InBody Test and accuracy?

Emily3907
Emily3907 Posts: 1,461 Member
edited November 18 in Fitness and Exercise
I recently joined my local wellness center. It is connected to a local hospital and they staff "exercise specialists" that have bachelor's degrees in kinesiology and exercise science. I just had my first assessment with one of these specialists and had an InBody test. Overall, it was pretty eye opening, but also a little relieving to know I don't have as far to go as I originally thought to get to my goals.

Anyways, my question is about the test they did. Basically, the way they do it at this wellness center is you have your first assessment, they create a program specifically tailored to your goals, and then you repeat the test every six weeks and adjust your goals from there.

So, my question is how accurate is this test and can I expect my goals to be properly met with the results from this test? Admittedly, I have a long way to go, approx. 105 pounds, so there is some room for a margin of error for now.

This is all rather new (and exciting) to me. I have always just walked on the treadmill with no real goals or lifted free weights here and there and never saw any great results (obviously). I am kind of excited to start a program tailored to me that I *hope* I can trust.

Replies

  • Azdak
    Azdak Posts: 8,281 Member
    The InBody is probably the best of the bioimpedance machines. It uses a multihertz signal and a 4 compartment model.

    That being said, there are inherent inaccuracies in any BIA measuring device. James Krieger at his old "Weightology" web page did a review of all body fat methods and pointed out some of the flaws.

    I haven't found a lot of research on the InBody, but what I have suggested that it tends to underestimate body fat by a several points.

    The key to getting the most accuracy out of any BIA device is to perform the test under standard conditions:
    1. No food or caffeine within 2-4 hrs of the test. Ideally, you would want to do it fasted.
    2. No exercise within 4 hrs--ideally within 24 hrs
    3. No substantial intake of any fluid-even water-before the test--or don't chug a glass or bottle of water on your way in
    4. Make sure you are normally hydrated
    5. Do the test at the same time of day, under similar eating/sleeping habits.

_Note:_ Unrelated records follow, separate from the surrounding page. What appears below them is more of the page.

(** * SRAM PUF analysis scripts: decoding, statistics, distances, debiasing

    A shallow embedding of the bit-processing core of the SRAM PUF lab
    scripts ([puf_fingerprint_generation.py], [puf_intra_HD.py],
    [puf_inter_HD.py], [puf_unstable_bits.py], [puf_flip_rate.py],
    [puf_xor_debias_HW_and_intra.py], [puf_xor_debias_inter.py]).

    Conventions.
    - A numpy [uint8] array is a [list Z]; a decoded sample holds only the
      values 0 and 1 ([is_bit]).
    - A Python [str] is a [list ascii]: the text is taken over the code
      points 0..255.
    - A finite double is a rational ([Q]) and every float operation
      rounds its exact result ([rnd]); a division by zero yields [NaN] or
      [Inf] as numpy does (numpy warns, it does not raise).
    - numpy's global random generator is explicit state ([RandomState]).
    - Python exceptions are values of [result]. *)

From Stdlib Require Import ZArith QArith Qround Qpower String Ascii List Bool Lia.
From Stdlib Require Import Setoid Morphisms.
From Stdlib Require Import Permutation FinFun.
Import ListNotations.
Local Open Scope Z_scope.

(** ** Exceptions and numpy scalars *)

Inductive exn : Type := ValueError | TypeError | OverflowError.

Inductive result (A : Type) : Type :=
| Ok (a : A)
| Raise (e : exn).
Arguments Ok {A} a.
Arguments Raise {A} e.

Definition bind {A B} (r : result A) (k : A -> result B) : result B :=
  match r with
  | Ok a => k a
  | Raise e => Raise e
  end.

Notation "x <- r ;; k" := (bind r (fun x => k))
  (at level 61, r at next level, right associativity).

(** The value of a numpy true division. *)
Inductive npfloat : Type :=
| Num (q : Q)
| Inf
| NaN.

Definition is_bit (b : Z) : Prop := b = 0 \/ b = 1.

(** ** BitDecoder: [load_sram_file] *)

Module Decoder.

(** [s.replace(c, '')] for a one-character [c]. *)
Definition replace (c : ascii) (s : list ascii) : list ascii :=
  filter (fun x => negb (Ascii.eqb x c)) s.

Definition SP : ascii := ascii_of_nat 32.
Definition CR : ascii := ascii_of_nat 13.
Definition LF : ascii := ascii_of_nat 10.
Definition DOT : ascii := ascii_of_nat 46.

    We have an InBody at our facility. I tested myself last year every 3 weeks for 6 months while I lost a good amount of weight.

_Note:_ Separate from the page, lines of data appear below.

Lemma ai_storeTrainingData_run content category metadata (w : world) :
  ∃ ok w' cs,
    ai_storeTrainingData X B qdrant content category metadata w = (Returned ok, w') ∧
    made w' = made w ++ cs ∧
    qdrant_isInitialized w' = qdrant_isInitialized w ∧
    (qdrant_isInitialized w = false → ok = false ∧ requests cs = []) ∧
    (qdrant_isInitialized w = true → qdrant_obliges B →
       ok = true ∧ length (stored_points cs) = 1%nat).
Proof.
  unfold ai_storeTrainingData, vectorDB_isInitialized, vectorDB_storeTrainingData,
    qdrant_storeVector, qdrant_isReady, Date_now, now_ISOString, axios_call.
  w_step.
  destruct (qdrant_isInitialized w) eqn:Hflag; w_step.
  2: { eexists _, _, _. split; [reflexivity|]. w_step.
       split; [reflexivity|]. split; [done|]. split; [done|]. discriminate. }
  rewrite Hflag. w_step. cbn [td_id td_content td_category td_metadata].
  match goal with
  | |- context [generateEmbedding X B ?text ?w0] =>
      destruct (generateEmbedding_total X B text w0) as [vector Hv];
      pose proof (generateEmbedding_keeps text w0) as Hkeep;
      destruct (generateEmbedding_no_put text w0) as (cs1 & Hcs1 & Hnp);
      destruct (generateEmbedding X B text w0) as [o w1]
  end.
  cbn [fst snd] in *. subst o. unfold keeps_qdrant_flag in Hkeep.
  cbn [qdrant_isInitialized with_mail with_made] in Hkeep. rewrite Hflag in Hkeep.
  change (falsy (Some ("training_" +:+ ?s))) with false. w_step.
  cbn [default from_option id]. rewrite Hkeep. w_step.
  cbn [made with_mail with_made] in Hcs1.
  destruct (axios_request B (S (calls (mail w1))) _) as [response|err] eqn:Hput; w_step.
  - eexists _, _, _. split; [reflexivity|]. w_step. rewrite Hcs1, <- !app_assoc.
    split; [reflexivity|]. split; [done|]. split; [discriminate|].
    intros _ _. split; [done|].
    rewrite !stored_points_app, (stored_points_not_put _ Hnp). reflexivity.
  - eexists _, _, _. split; [reflexivity|]. w_step. rewrite Hcs1, <- !app_assoc.
    split; [reflexivity|]. split; [done|]. split; [discriminate|].
    intros _ Hob.
    match type of Hput with
    | axios_request B ?n ?c = _ => destruct (Hob n c) as [response Hr]
    end.
    congruence.
Qed.

Lemma w_bind_returned {A C : Type} (m : W A) (k : A → W C) (w w1 : world) (a : A) :
  m w = (Returned a, w1) → (m ≫= k) w = k a w1.
Proof. intros Hrun. unfold mbind, W_bind, w_bind. by rewrite Hrun. Qed.

Lemma default_loop_run (entries : list (string * string * list (string * json)))
    (acc : nat) (w : world) :
  ∃ n w' cs,
    w_fold entries acc (λ storedCount entry,
      success ← ai_storeTrainingData X B qdrant entry.1.1 entry.1.2 entry.2;
      mret (if (success : bool) then S storedCount else storedCount)) w
    = (Returned n, w') ∧
    made w' = made w ++ cs ∧
    qdrant_isInitialized w' = qdrant_isInitialized w ∧
    (acc ≤ n ≤ acc + length entries)%nat ∧
    (qdrant_isInitialized w = false → n = acc ∧ requests cs = []) ∧
    (qdrant_isInitialized w = true → qdrant_obliges B →
       n = (acc + length entries)%nat ∧
       length (stored_points cs) = length entries).
Proof.
  revert acc w. induction entries as [|entry entries IH]; intros acc w; cbn [w_fold].
  - exists acc, w, []. rewrite app_nil_r. w_step. cbn [length].
    repeat split; try done; lia.
  - destruct (ai_storeTrainingData_run entry.1.1 entry.1.2 entry.2 w)
      as (ok & w1 & cs1 & Hrun & Hcs1 & Hflag1 & Hoff1 & Hon1).
    destruct (IH (if ok then S acc else acc) w1)
      as (n & w' & cs & Hrest & Hcs & Hflag & Hbounds & Hoff & Hon).
    w_step. rewrite Hrun. w_step.
    exists n, w', (cs1 ++ cs). split; [exact Hrest|].
    split; [by rewrite Hcs, Hcs1, app_assoc|]. split; [congruence|].
    cbn [length]. split; [destruct ok; lia|]. split.
    + intros Hw. destruct (Hoff1 Hw) as [-> Hr1].
      destruct Hoff as [-> Hr]; [congruence|].
      split; [done|]. by rewrite requests_app, Hr1, Hr.
    + intros Hw Hob. destruct (Hon1 Hw Hob) as [-> Hp1].
      destruct Hon as [-> Hp]; [congruence|done|].
      split; [lia|]. rewrite stored_points_app, length_app, Hp1, Hp. done.
Qed.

    It probably under estimated my BF% by about 2%. However, the changes in fat mass, muscle, visceral fat precisely followed the changes that I observed--scale, clothes, appearance, etc. It even picked up the water retention I experienced after a new, hard workout that resulted in considerable DOMS.

    So I have mixed feelings. The objective info says that the InBody results must be approached with some caution, yet in reality I have found it pretty consistent and reasonably accurate.
  • Emily3907
    Emily3907 Posts: 1,461 Member
    Thank you!!

    I think I will just take the results I am receiving as a good "marker" if I am improving, but not the end all be all. I just like the idea of having something beyond a scale number to track my progress in a way that shows improvements in fat loss/muscle gain.

    The scale number can be so discouraging sometimes, even though progress is being made.